First, the authors of the JAMA article borrow an HTA model used by countries as a tool to restrict access to medicines at launch. Surveys show that patients in certain European countries can wait more than ten times longer than patients in other countries to get access to the same medicine, often varying dramatically across Europe. In fact, the average time to reimbursement for innovative treatments in European countries is 517 days, with smaller countries such as Malta and Romania seeing waits longer than 900 days.

This HTA used in Europe and elsewhere is fundamentally different from CMS’s process in development, which aims to set prices for drugs that have been on the market for years. The consequences of those ex-U.S. tools most acutely impact patients since they may work to restrict access to proven medicines – just as they are designed to do in their home countries. Further, the assessments employed by these other countries frequently fail to consider that definitions of patient and societal benefit will evolve over time and remain inextricably intertwined with a wide variety of other factors that can determine a prescribed course of treatment.

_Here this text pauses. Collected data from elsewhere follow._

(** X5.  Every entry carries the closes and the dates of the last seven trading
    days of its frame, or of all of them when the frame is shorter; a frame
    that yields an entry has at least four rows, so an entry has between four
    and seven prices, and as many dates. *)
Theorem entries_chart_window (yf : Market) :
  Forall (fun e => (4 <= List.length (prices e) <= 7)%nat
                   /\ List.length (dates e) = List.length (prices e))
         (entries (auto_trends yf)).
Proof.
  unfold auto_trends. rewrite entries_auto_trends.
  apply Forall_forall. intros e He.
  apply in_flat_map in He. destruct He as [s [_ He]].
  unfold trend_rows in He.
  destruct (unusable (get_stock_data yf s)) eqn:Hu; [destruct He|].
  apply unusable_has_close in Hu.
  set (df := get_stock_data yf s) in *.
  unfold trend_entry in He.
  destruct (scan _ _ 0%nat None) as [[n tr]|] eqn:E; [|destruct He].
  destruct He as [<-|[]]. cbn [prices dates].
  apply scan_needs_three in E. rewrite length_seq in E.
  rewrite !length_map.
  rewrite (length_column "Close" (tail 7 df)) by exact Hu.
  unfold index. rewrite length_map.
  unfold len, tail. cbn [rows]. rewrite length_lastn.
  unfold len in E. lia.
Qed.

(** ** Later days do not change a reported streak *)

Lemma scan_ext (c c' : list float) (indices : list nat) :
  (forall i, In i indices -> nth i c NaN = nth i c' NaN) ->
  forall s t, scan c indices s t = scan c' indices s t.
Proof.
  induction indices as [|i rest IH]; intros Hagree s t; [reflexivity|].
  cbn [scan]. rewrite (Hagree i (or_introl eq_refl)).
  destruct (advance (nth i c' NaN) s t) as [s' t'].
  destruct (3 <=? s')%nat; [reflexivity|].
  apply IH. intros j Hj. apply Hagree. right. exact Hj.
Qed.

Lemma scan_app_some (c : list float) (indices more : list nat) :
  forall s t r,
    scan c indices s t = Some r -> scan c (indices ++ more) s t = Some r.
Proof.
  induction indices as [|i rest IH]; intros s t r H; [discriminate|].
  cbn [app scan] in *.
  destruct (advance (nth i c NaN) s t) as [s' t'].
  destruct (3 <=? s')%nat; [exact H|].
  apply IH. exact H.
Qed.

Lemma pct_change_prefix (closes more : list Q) (i : nat) :
  (i < List.length closes)%nat ->
  nth i (pct_change 1 (closes ++ more)) NaN = nth i (pct_change 1 closes) NaN.
Proof.
  intros Hi.
  rewrite !nth_pct_change by (rewrite ?length_app; lia).
  destruct (i <? 1)%nat; [reflexivity|].
  rewrite !app_nth1 by lia. reflexivity.
Qed.

Lemma column_more_rows (name : string) (df : DataFrame)
      (extra : list (Timestamp * list Q)) :
  column name (mkDataFrame (columns df) (rows df ++ extra))
  = (column name df ++ column name (mkDataFrame (columns df) extra))%list.
Proof.
  unfold column, column_position. cbn [columns rows].
  destruct (match columns df with
            | Index names => position name names
            | MultiIndex _ => None
            end); [apply map_app | reflexivity].
Qed.
Definition latest (request_user : Z) (st : Store.t)
  : result (ScreeningViews.Response GAD7Screening.t) :=
  patient <- Orm.get "Patient" (fun p => Patient.user p =? request_user)
                     (Store.patients st) ;;
  match Orm.first_unordered GAD7Screening.id
          (filter (fun s => GAD7Screening.patient s =? Patient.id patient)
                  (Store.gad7_screenings st)) with
  | Some latest_screening =>
      Ok (ScreeningViews.mkResponse 200 (ScreeningViews.Serialized latest_screening))
  | None =>
      Ok (ScreeningViews.mkResponse 404 (ScreeningViews.Message "No screenings found"))
  end.

End GAD7ScreeningViewSet.

(** ** selfcare/views.py: [SelfCarePathwayViewSet] *)

Module SelfCarePathwayViewSet.

Inductive Body : Type :=
| Pathways (rows : list SelfCarePathway.t)
| ErrorBody (error : string).

Record Response : Type := mkResponse {
  status : Z;
  body : Body
}.

(** The class attribute [queryset]: the active pathways. *)
Definition queryset (st : Store.t) : list SelfCarePathway.t :=
  filter SelfCarePathway.is_active (Store.pathways st).

(** The tier chosen from the two screenings [recommended] looked up. *)
Definition target_severity (latest_phq9 : option PHQ9Screening.t)
           (latest_gad7 : option GAD7Screening.t) : string :=
  match latest_phq9, latest_gad7 with
  | Some p, Some g =>
      let max_score := Z.max (PHQ9Screening.total_score p) (GAD7Screening.total_score g) in
      if max_score >=? 15 then "severe"
      else if max_score >=? 10 then "moderate"
      else if max_score >=? 5 then "mild"
      else "minimal"
  | _, _ => "minimal"
  end.

(** [recommended]: [patient.phq9_screenings.first()] and
    [patient.gad7_screenings.first()] are taken on related managers with no
    ordering. *)
Definition recommended (request_user : Z) (st : Store.t) : result Response :=
  match Orm.get "Patient" (fun p => Patient.user p =? request_user) (Store.patients st) with
  | Raise (DoesNotExist _) => Ok (mkResponse 404 (ErrorBody "Patient not found"))
  | Raise e => Raise e
  | Ok patient =>
      let latest_phq9 :=
        Orm.first_unordered PHQ9Screening.id
          (filter (fun s => PHQ9Screening.patient s =? Patient.id patient)
                  (Store.phq9_screenings st)) in
      let latest_gad7 :=
        Orm.first_unordered GAD7Screening.id
          (filter (fun s => GAD7Screening.patient s =? Patient.id patient)
                  (Store.gad7_screenings st)) in
      let tier := target_severity latest_phq9 latest_gad7 in
      Ok (mkResponse 200
            (Pathways (filter (fun p => String.eqb (SelfCarePathway.target_severity p) tier)
                              (queryset st))))
  end.

End SelfCarePathwayViewSet.

(** ** clinician/views.py: the clinician-scoped query sets *)

Module ClinicianViews.

(** [PatientAssignment.objects.filter(clinician=clinician, is_active=True)
    .values_list('patient', flat=True)]. *)
Definition assigned_patients (clinician : Clinician.t) (st : Store.t) : list Z :=
  map PatientAssignment.patient
      (filter (fun a => ((PatientAssignment.clinician a =? Clinician.id clinician) &&
                         PatientAssignment.is_active a)%bool)
              (Store.assignments st)).

(** [Clinician.objects.get(user=self.request.user)]. *)
Definition get_clinician (request_user : Z) (st : Store.t) : result Clinician.t :=
  Orm.get "Clinician" (fun c => Clinician.user c =? request_user) (Store.clinicians st).

(** [value__in=ids]. *)
Definition is_in (ids : list Z) (v : Z) : bool := existsb (Z.eqb v) ids.

End ClinicianViews.

Module PatientTrendViewSet.

Definition get_queryset (request_user : Z) (st : Store.t) : result (list PatientTrend.t) :=
  clinician <- ClinicianViews.get_clinician request_user st ;;
  let assigned_patients := ClinicianViews.assigned_patients clinician st in
  Ok (filter (fun r => ClinicianViews.is_in assigned_patients (PatientTrend.patient r))
             (Store.trends st)).

(** [order_by('date')], as a stable insertion sort. *)
Fixpoint insert_by_date (r : PatientTrend.t) (rows : list PatientTrend.t)
  : list PatientTrend.t :=
  match rows with
  | [] => [r]
  | x :: rest =>
      if PatientTrend.date r <=? PatientTrend.date x then r :: rows
      else x :: insert_by_date r rest
  end.

Definition order_by_date (rows : list PatientTrend.t) : list PatientTrend.t :=
  fold_right insert_by_date [] rows.

Inductive Body : Type :=
| Rows (rows : list PatientTrend.t)
| ErrorBody (error : string).

(** [by_patient]: [patient_id] is the query parameter, [None] when absent. *)
Definition by_patient (request_user : Z) (patient_id : option Z) (st : Store.t)
  : result (Z * Body) :=
  match patient_id with
  | None => Ok (400, ErrorBody "Patient ID required")
  | Some pid =>
      rows <- get_queryset request_user st ;;
      Ok (200, Rows (order_by_date
                       (filter (fun r => PatientTrend.patient r =? pid) rows)))
  end.

End PatientTrendViewSet.

Module TreatmentPlanViewSet.

Definition get_queryset (request_user : Z) (st : Store.t) : result (list TreatmentPlan.t) :=
  clinician <- ClinicianViews.get_clinician request_user st ;;
  let assigned_patients := ClinicianViews.assigned_patients clinician st in
  Ok (filter (fun r => ClinicianViews.is_in assigned_patients (TreatmentPlan.patient r))
             (Store.treatment_plans st)).

End TreatmentPlanViewSet.

Module ClinicalNoteViewSet.

Definition get_queryset (request_user : Z) (st : Store.t) : result (list ClinicalNote.t) :=
  clinician <- ClinicianViews.get_clinician request_user st ;;
  let assigned_patients := ClinicianViews.assigned_patients clinician st in
  Ok (filter (fun r => ClinicianViews.is_in assigned_patients (ClinicalNote.patient r))
             (Store.clinical_notes st)).

End ClinicalNoteViewSet.

Module AlertResponseViewSet.

Definition get_queryset (request_user : Z) (st : Store.t) : result (list AlertResponse.t) :=
  clinician <- ClinicianViews.get_clinician request_user st ;;
  let assigned_patients := ClinicianViews.assigned_patients clinician st in
  let alerts :=
    filter (fun a => ClinicianViews.is_in assigned_patients (ScreeningAlert.patient a))
           (Store.screening_alerts st) in
  Ok (filter (fun r => ClinicianViews.is_in (map ScreeningAlert.id alerts)
                                            (AlertResponse.alert r))
             (Store.alert_responses st)).

End AlertResponseViewSet.

(** ** screening/nlp_utils.py: [EmotionDetector] *)

Module EmotionDetector.

Record EmotionalContext : Type := mkContext {
  emotions : list (string * float);
  primary_emotion : string;
  confidence : float;
  risk_level : string;
  risk_keywords : list string;
  text_length : nat;
  word_count : nat
}.

(** [len(text.split())]: the number of maximal runs of non-space characters. *)
Fixpoint count_words (in_word : bool) (points : list string) : nat :=
  match points with
  | [] => 0
  | c :: t =>
      if isspace c then count_words false t
      else if in_word then count_words true t
      else S (count_words true t)
  end.
(** * The multi-GPU GPT example driver

    A shallow embedding of [examples/cpp/multi_gpu_gpt/multi_gpu_gpt_example.cc]
    and the properties of its start-up checks, buffer set-up and
    warm-up / collect / measure protocol.

    The driver is a straight-line procedure over external libraries (MPI,
    CUDA, NCCL, the decode engine).  It is embedded as a computation in a
    trace-and-halt monad: every external call the source makes becomes an
    event in the trace, every way the source can stop early ([exit],
    a failed check macro, undefined behaviour of C++ arithmetic) becomes a
    [halt] value.  What the external calls return is read from an
    environment record. *)

From Stdlib Require Import ZArith List Bool String Lia.
Import ListNotations.
Open Scope string_scope.
Open Scope list_scope.
Open Scope Z_scope.

(** ** C++ integer arithmetic *)

Module CInt.

Definition INT_MIN : Z := -2147483648.
Definition INT_MAX : Z := 2147483647.
Definition SIZE_MODULUS : Z := 18446744073709551616.
Definition UINT_MODULUS : Z := 4294967296.

Definition in_int (z : Z) : bool := (INT_MIN <=? z) && (z <=? INT_MAX).

(** Conversion of an integer value to [size_t] (64 bits, modular). *)
Definition to_size_t (z : Z) : Z := z mod SIZE_MODULUS.

(** Narrowing conversion to [int] (two's complement, modular). *)
Definition to_int (z : Z) : Z := (z - INT_MIN) mod UINT_MODULUS + INT_MIN.

(** [int] arithmetic: signed overflow and division by zero are undefined,
    which is [None] here. *)
Definition int_add (a b : Z) : option Z :=
  if in_int (a + b) then Some (a + b) else None.

Definition int_mul (a b : Z) : option Z :=
  if in_int (a * b) then Some (a * b) else None.

Definition int_div (a b : Z) : option Z :=
  if (b =? 0) || ((a =? INT_MIN) && (b =? -1)) then None
  else Some (Z.quot a b).

Definition int_rem (a b : Z) : option Z :=
  if (b =? 0) || ((a =? INT_MIN) && (b =? -1)) then None
  else Some (Z.rem a b).

(** [size_t] arithmetic wraps around; only division by zero is undefined. *)
Definition size_add (a b : Z) : Z := (a + b) mod SIZE_MODULUS.
Definition size_mul (a b : Z) : Z := (a * b) mod SIZE_MODULUS.

Definition size_div (a b : Z) : option Z :=
  if b =? 0 then None else Some (a / b).

Definition size_rem (a b : Z) : option Z :=
  if b =? 0 then None else Some (a mod b).

End CInt.
Import CInt.

(** ** Data *)

(** The configuration file as the driver sees it, through
    [INIReader::Get] and [INIReader::GetInteger] (which returns a [long]). *)
Record INIReader : Type := {
  Get : string -> string -> string;
  GetInteger : string -> string -> Z
}.

(** The template parameter [T]. *)
Inductive precision : Type := float | half.

(** Values read at lines 74-99, with the conversions the source applies. *)
Record hyperparameters : Type := {
  model_name : string;
  max_batch_size : Z;       (* size_t *)
  max_seq_len : Z;          (* size_t *)
  beam_width : Z;           (* size_t *)
  top_k : Z;                (* int *)
  model_dir : string;
  tensor_para_size : Z;     (* int *)
  pipeline_para_size : Z;   (* int *)
  head_num : Z;             (* size_t *)
  size_per_head : Z;        (* size_t *)
  vocab_size : Z;           (* size_t *)
  decoder_layers : Z;       (* size_t *)
  hidden_units : Z;         (* size_t *)
  inter_size : Z;           (* size_t *)
  request_batch_size : Z;   (* size_t *)
  request_output_len : Z    (* int *)
}.

Definition start_id : Z := 50256.
Definition end_id : Z := 50256.

(** Lines 74-96.  The three [float] hyper-parameters ([top_p],
    [temperature], [repetition_penalty]) are handed to the engine untouched
    and are left out. *)
Definition read_hyperparameters (reader : INIReader) : hyperparameters :=
  let section := "ft_instance_hyperparameter" in
  let model_name := Get reader section "model_name" in
  let head_num := to_size_t (GetInteger reader model_name "head_num") in
  let size_per_head := to_size_t (GetInteger reader model_name "size_per_head") in
  let hidden_units := size_mul head_num size_per_head in
  {| model_name := model_name;
     max_batch_size := to_size_t (GetInteger reader section "max_batch_size");
     max_seq_len := to_size_t (GetInteger reader section "max_seq_len");
     beam_width := to_size_t (GetInteger reader section "beam_width");
     top_k := to_int (GetInteger reader section "top_k");
     model_dir := Get reader section "model_dir";
     tensor_para_size := to_int (GetInteger reader section "tensor_para_size");
     pipeline_para_size := to_int (GetInteger reader section "pipeline_para_size");
     head_num := head_num;
     size_per_head := size_per_head;
     vocab_size := to_size_t (GetInteger reader model_name "vocab_size");
     decoder_layers := to_size_t (GetInteger reader model_name "decoder_layers");
     hidden_units := hidden_units;
     inter_size := size_mul 4 hidden_units;
     request_batch_size := to_size_t (GetInteger reader "request" "request_batch_size");
     request_output_len := to_int (GetInteger reader "request" "request_output_len") |}.

(** Device buffers the driver owns, named after its pointer variables. *)
Inductive buffer : Type :=
  | d_input_ids | d_input_lengths
  | d_output_ids | d_parent_ids | d_sequence_lengths.

Inductive pointer : Type :=
  | nullptr
  | device (b : buffer)
  | host_int (value : Z).   (* address of a host [int] holding [value] *)

Inductive MemoryType : Type := MEMORY_CPU | MEMORY_GPU.
Inductive DataType : Type := TYPE_INT32 | TYPE_FP32.

Record Tensor : Type := {
  where_ : MemoryType;
  type_ : DataType;
  shape : list Z;
  data : pointer
}.

Inductive communicator : Type := comm_tensor_parallel | comm_pipeline_parallel.
Inductive nvtx_scope : Type := warmup_time | total_time.
Inductive timeval_var : Type := tv_start | tv_end.

(** What the external calls return to the driver. *)
Record Env : Type := {
  (** whether the call wrapped in a check macro at a source line succeeds *)
  call_ok : nat -> bool;
  world_rank : Z;             (* MPI_Comm_rank(MPI_COMM_WORLD) *)
  world_size : Z;             (* MPI_Comm_size(MPI_COMM_WORLD) *)
  device_count : Z;           (* cudaGetDeviceCount *)
  current_device : Z;         (* cudaGetDevice *)
  rank_tensor_parallel : Z;   (* MPI_Comm_rank(comm_tensor_parallel) *)
  rank_pipeline_parallel : Z; (* MPI_Comm_rank(comm_pipeline_parallel) *)
  read_max_input_len : Z;     (* max_input_len as set by read_start_ids *)
  bcast_random_seed : Z;      (* value received by MPI_Bcast at line 250 *)
  outFile_is_open : bool;     (* outFile.is_open() *)
  output_ids : Z -> Z;        (* content of d_output_ids at the copy, by index *)
  clock : timeval_var -> Z * Z (* gettimeofday: (tv_sec, tv_usec) *)
}.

Equally important, the therapeutic alternatives proposed by these foreign HTAs are often inappropriate, including comparators that use very different mechanisms of actions, and they often fail to factor in patient preferences. Patients may, for example, want to avoid the potential side effects of that alternative medicine, but these HTAs attempt to assess treatment benefits without factoring in such priorities. When using broad categorizations, these price-setting bodies can sometimes hamstring physicians and limit options for proper care of the patient. Physicians should be able to prescribe a therapy that is an optimal fit based on that patient’s unique circumstances.

Many international ratings present in these assessments also hold narrow definitions of what is “unmet need.” It’s impossible to truly account for the unmet need for patients while ignoring the wide variety of disease manifestation and physical responses that an available treatment can bring about. These HTAs also fail to factor in broader concepts of what constitutes a new or “improved” medicine (such as novel formulations of a drug). Evaluating the true societal value of prescription medicines requires a comprehensive approach to measuring value, one that encompasses patient-centered measures such as improvements in quality of life, productivity, and alleviating the burden on caregivers. 

Rather than following the treacherous example of other nations, CMS should look to what matters most here in the United States. That means valuing clinical and societal benefits and prioritizing patient engagement based on their unique treatment needs. Even the JAMA manuscript notes – barely – the importance of designing a drug evaluation system that is more tailored to the U.S. (The researchers do take great care to bury the lede: fifth on their list of “limitations” for a price-setting approach is the warning that “extrapolating ratings from other countries to the U.S. may not be warranted.”)

We must remember no two treatments are the same, and determining which one is “best” is going to vary from patient to patient. Attempting to cleanly delineate between molecules, especially without understanding patient impact, risks discouraging the kind of stepwise progress that leads to more effective medicines. Any failure to account for improvements in indirect benefits like productivity or quality of life may lead to the undervaluation of an effective treatment that a patient feels is high value.

If the United States is going to go down the road of greater government involvement in setting the price of medicines, we must not get distracted by superficial comparisons to the approaches other countries take. Instead, we must learn from their inherent flaws to build a better, distinctly American process that helps the patient showing up at the pharmacy counter.

John Michael O’Brien is a pharmacist, the president and CEO of the National Pharmaceutical Council, and a senior fellow at the USC-Schaeffer Center for Health Policy and Economics.